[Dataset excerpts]
'''

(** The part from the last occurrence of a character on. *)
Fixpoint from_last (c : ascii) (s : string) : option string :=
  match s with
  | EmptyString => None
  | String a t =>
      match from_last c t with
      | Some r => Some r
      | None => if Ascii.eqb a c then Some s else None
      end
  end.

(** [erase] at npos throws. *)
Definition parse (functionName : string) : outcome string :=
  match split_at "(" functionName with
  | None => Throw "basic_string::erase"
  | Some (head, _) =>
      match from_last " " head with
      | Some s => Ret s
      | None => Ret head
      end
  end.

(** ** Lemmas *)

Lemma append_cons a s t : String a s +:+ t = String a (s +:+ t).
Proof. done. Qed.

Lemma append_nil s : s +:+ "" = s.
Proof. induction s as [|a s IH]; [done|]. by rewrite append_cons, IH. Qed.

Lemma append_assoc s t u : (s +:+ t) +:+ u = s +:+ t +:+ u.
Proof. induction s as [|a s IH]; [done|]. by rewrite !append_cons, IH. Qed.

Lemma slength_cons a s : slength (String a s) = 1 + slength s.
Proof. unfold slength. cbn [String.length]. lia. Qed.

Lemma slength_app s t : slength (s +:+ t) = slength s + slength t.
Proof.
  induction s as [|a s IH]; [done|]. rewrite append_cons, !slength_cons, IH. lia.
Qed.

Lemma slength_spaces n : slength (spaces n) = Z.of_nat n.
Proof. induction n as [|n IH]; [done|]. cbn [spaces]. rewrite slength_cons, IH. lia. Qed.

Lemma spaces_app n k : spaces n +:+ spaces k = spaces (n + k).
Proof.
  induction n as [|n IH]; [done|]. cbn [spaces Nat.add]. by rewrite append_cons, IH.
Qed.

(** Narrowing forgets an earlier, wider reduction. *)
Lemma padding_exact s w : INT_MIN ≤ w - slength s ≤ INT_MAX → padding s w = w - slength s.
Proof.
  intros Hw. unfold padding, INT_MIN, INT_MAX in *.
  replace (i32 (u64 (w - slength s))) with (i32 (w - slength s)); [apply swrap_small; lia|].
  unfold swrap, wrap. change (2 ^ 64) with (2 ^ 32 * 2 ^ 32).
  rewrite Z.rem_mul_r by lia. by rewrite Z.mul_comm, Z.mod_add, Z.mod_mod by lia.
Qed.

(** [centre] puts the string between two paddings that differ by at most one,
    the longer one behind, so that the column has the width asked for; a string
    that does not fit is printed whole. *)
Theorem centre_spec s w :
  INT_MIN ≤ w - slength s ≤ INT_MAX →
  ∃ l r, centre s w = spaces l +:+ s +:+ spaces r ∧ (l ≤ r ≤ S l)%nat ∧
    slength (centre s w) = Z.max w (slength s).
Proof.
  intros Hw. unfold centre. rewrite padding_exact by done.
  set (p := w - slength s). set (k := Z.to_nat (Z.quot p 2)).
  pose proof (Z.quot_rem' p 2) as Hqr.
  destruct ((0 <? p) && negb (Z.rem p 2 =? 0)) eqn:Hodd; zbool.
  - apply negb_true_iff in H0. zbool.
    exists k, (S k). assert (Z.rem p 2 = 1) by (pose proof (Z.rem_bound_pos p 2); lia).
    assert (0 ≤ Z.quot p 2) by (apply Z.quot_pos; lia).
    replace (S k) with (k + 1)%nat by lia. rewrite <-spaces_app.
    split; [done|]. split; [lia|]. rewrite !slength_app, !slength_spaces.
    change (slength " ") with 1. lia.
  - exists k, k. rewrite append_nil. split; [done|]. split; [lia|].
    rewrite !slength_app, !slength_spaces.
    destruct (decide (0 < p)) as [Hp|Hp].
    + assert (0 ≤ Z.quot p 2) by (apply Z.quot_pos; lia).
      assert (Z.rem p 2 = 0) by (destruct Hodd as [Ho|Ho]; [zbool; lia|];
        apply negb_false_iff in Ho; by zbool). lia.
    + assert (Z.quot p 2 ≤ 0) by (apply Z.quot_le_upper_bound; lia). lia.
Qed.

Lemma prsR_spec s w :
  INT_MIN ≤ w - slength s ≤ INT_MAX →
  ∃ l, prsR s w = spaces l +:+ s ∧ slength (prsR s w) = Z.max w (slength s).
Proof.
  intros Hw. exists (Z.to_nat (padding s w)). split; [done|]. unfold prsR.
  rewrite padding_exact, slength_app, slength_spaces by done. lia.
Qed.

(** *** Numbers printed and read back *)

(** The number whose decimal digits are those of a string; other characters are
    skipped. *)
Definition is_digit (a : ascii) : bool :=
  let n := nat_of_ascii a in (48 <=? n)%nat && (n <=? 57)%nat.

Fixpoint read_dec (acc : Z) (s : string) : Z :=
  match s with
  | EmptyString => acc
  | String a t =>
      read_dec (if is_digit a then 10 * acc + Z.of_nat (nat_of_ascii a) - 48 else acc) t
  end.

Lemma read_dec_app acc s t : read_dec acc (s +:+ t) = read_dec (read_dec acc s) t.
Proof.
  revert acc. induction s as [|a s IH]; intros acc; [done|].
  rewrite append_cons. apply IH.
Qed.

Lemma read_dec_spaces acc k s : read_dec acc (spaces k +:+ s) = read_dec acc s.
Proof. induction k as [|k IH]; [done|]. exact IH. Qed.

'''
'''

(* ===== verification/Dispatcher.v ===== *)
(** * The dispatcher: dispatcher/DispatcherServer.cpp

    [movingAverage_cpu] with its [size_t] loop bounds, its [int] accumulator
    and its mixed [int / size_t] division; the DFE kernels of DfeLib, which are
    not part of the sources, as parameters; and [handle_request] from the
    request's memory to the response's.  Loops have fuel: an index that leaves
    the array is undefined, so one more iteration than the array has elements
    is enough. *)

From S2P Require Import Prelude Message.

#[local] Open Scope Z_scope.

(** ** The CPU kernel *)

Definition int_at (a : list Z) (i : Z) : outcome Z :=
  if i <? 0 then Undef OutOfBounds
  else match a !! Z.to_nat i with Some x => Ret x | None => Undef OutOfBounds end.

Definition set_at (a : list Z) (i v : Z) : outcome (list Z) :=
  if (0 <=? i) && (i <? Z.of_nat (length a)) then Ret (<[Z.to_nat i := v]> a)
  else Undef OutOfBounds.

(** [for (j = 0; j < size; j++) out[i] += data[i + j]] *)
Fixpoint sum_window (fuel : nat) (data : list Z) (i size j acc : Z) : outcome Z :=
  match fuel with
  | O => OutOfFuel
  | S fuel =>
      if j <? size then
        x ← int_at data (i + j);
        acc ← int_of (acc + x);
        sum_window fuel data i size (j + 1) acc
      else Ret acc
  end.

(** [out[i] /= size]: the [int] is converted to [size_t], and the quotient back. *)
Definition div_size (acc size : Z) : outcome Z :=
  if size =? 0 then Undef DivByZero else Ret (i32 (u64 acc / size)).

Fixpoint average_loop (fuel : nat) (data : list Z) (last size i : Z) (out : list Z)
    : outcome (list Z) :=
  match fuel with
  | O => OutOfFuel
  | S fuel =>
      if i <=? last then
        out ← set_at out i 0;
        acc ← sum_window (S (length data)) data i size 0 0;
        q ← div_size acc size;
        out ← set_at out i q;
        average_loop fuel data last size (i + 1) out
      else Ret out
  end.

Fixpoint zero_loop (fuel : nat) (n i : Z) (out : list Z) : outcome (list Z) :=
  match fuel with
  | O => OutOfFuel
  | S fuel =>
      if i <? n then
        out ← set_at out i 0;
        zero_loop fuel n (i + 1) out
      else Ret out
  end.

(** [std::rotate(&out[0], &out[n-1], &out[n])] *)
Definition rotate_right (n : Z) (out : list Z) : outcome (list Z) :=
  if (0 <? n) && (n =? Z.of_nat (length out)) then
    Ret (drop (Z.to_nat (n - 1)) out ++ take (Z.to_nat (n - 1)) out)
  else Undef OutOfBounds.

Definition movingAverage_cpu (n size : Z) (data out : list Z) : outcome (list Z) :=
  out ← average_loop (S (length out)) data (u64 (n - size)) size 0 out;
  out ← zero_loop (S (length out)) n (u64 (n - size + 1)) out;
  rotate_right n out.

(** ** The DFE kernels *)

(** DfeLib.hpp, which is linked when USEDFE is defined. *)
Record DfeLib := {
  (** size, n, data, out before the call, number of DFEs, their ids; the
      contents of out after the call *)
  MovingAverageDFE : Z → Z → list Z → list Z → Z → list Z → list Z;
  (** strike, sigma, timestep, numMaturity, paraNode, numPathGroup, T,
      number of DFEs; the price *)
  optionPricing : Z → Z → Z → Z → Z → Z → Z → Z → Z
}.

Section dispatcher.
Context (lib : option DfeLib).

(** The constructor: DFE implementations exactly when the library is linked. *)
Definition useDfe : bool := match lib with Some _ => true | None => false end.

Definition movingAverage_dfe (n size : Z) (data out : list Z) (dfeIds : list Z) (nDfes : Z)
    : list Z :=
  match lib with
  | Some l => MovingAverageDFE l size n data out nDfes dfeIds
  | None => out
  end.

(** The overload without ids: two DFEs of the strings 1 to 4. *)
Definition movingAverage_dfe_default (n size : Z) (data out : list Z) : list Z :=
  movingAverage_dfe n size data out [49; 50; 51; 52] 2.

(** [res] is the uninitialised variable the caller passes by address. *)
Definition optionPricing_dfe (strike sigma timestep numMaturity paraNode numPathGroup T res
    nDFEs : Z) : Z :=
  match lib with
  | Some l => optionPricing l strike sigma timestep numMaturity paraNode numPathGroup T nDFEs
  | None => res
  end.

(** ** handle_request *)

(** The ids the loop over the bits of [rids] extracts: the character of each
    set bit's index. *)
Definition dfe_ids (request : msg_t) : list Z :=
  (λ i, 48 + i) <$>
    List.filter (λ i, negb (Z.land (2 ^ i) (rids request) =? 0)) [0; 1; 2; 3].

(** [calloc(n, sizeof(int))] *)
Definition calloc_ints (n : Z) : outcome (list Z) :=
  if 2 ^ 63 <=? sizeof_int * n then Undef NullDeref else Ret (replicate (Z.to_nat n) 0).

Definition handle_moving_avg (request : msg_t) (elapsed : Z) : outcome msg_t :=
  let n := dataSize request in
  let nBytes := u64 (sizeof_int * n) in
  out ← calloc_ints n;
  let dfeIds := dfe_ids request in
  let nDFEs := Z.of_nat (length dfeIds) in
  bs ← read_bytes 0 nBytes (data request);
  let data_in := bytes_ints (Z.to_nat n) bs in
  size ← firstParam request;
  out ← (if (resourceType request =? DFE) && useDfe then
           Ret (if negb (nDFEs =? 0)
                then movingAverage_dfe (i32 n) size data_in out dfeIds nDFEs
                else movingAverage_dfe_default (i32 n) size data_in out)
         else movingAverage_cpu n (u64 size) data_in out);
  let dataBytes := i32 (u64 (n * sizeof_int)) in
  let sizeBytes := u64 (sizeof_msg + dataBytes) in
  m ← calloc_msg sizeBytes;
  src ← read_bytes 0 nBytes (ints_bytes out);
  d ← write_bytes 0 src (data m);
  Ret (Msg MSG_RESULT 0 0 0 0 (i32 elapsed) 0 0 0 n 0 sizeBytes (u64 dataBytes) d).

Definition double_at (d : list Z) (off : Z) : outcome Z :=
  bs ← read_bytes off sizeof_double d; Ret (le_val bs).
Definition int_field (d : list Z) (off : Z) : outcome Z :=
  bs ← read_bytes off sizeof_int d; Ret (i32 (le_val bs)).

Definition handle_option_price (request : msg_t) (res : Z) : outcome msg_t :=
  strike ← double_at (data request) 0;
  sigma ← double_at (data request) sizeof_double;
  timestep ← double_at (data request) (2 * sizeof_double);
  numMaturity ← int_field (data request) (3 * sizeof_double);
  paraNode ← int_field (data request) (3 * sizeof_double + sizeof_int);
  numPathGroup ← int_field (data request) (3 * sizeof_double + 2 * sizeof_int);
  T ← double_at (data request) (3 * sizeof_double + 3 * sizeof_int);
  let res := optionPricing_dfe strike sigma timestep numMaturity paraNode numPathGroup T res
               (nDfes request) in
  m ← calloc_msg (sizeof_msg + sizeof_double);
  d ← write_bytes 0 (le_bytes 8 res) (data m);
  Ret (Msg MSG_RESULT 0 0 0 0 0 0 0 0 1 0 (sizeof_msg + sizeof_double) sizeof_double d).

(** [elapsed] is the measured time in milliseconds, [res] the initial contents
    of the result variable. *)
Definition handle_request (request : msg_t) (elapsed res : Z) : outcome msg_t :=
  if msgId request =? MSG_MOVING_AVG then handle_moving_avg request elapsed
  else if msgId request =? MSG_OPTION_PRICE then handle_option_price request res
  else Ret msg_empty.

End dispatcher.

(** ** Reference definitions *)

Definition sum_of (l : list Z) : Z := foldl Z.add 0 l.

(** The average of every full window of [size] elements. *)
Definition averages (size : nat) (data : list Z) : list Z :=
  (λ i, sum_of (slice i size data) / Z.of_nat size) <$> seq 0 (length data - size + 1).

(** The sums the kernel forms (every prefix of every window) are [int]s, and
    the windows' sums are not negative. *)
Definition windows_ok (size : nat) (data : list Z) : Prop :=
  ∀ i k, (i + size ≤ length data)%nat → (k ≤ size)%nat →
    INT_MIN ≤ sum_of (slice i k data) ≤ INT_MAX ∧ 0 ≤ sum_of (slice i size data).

'''

Activity:
Above are the entries. Copy exactly the part that opens with the line containing "(** The part" and closes with the line containing "(** Narrowing forgets", and no more.

Answer box:
(** The part from the last occurrence of a character on. *)
Fixpoint from_last (c : ascii) (s : string) : option string :=
  match s with
  | EmptyString => None
  | String a t =>
      match from_last c t with
      | Some r => Some r
      | None => if Ascii.eqb a c then Some s else None
      end
  end.

(** [erase] at npos throws. *)
Definition parse (functionName : string) : outcome string :=
  match split_at "(" functionName with
  | None => Throw "basic_string::erase"
  | Some (head, _) =>
      match from_last " " head with
      | Some s => Ret s
      | None => Ret head
      end
  end.

(** ** Lemmas *)

Lemma append_cons a s t : String a s +:+ t = String a (s +:+ t).
Proof. done. Qed.

Lemma append_nil s : s +:+ "" = s.
Proof. induction s as [|a s IH]; [done|]. by rewrite append_cons, IH. Qed.

Lemma append_assoc s t u : (s +:+ t) +:+ u = s +:+ t +:+ u.
Proof. induction s as [|a s IH]; [done|]. by rewrite !append_cons, IH. Qed.

Lemma slength_cons a s : slength (String a s) = 1 + slength s.
Proof. unfold slength. cbn [String.length]. lia. Qed.

Lemma slength_app s t : slength (s +:+ t) = slength s + slength t.
Proof.
  induction s as [|a s IH]; [done|]. rewrite append_cons, !slength_cons, IH. lia.
Qed.

Lemma slength_spaces n : slength (spaces n) = Z.of_nat n.
Proof. induction n as [|n IH]; [done|]. cbn [spaces]. rewrite slength_cons, IH. lia. Qed.

Lemma spaces_app n k : spaces n +:+ spaces k = spaces (n + k).
Proof.
  induction n as [|n IH]; [done|]. cbn [spaces Nat.add]. by rewrite append_cons, IH.
Qed.

(** Narrowing forgets an earlier, wider reduction. *)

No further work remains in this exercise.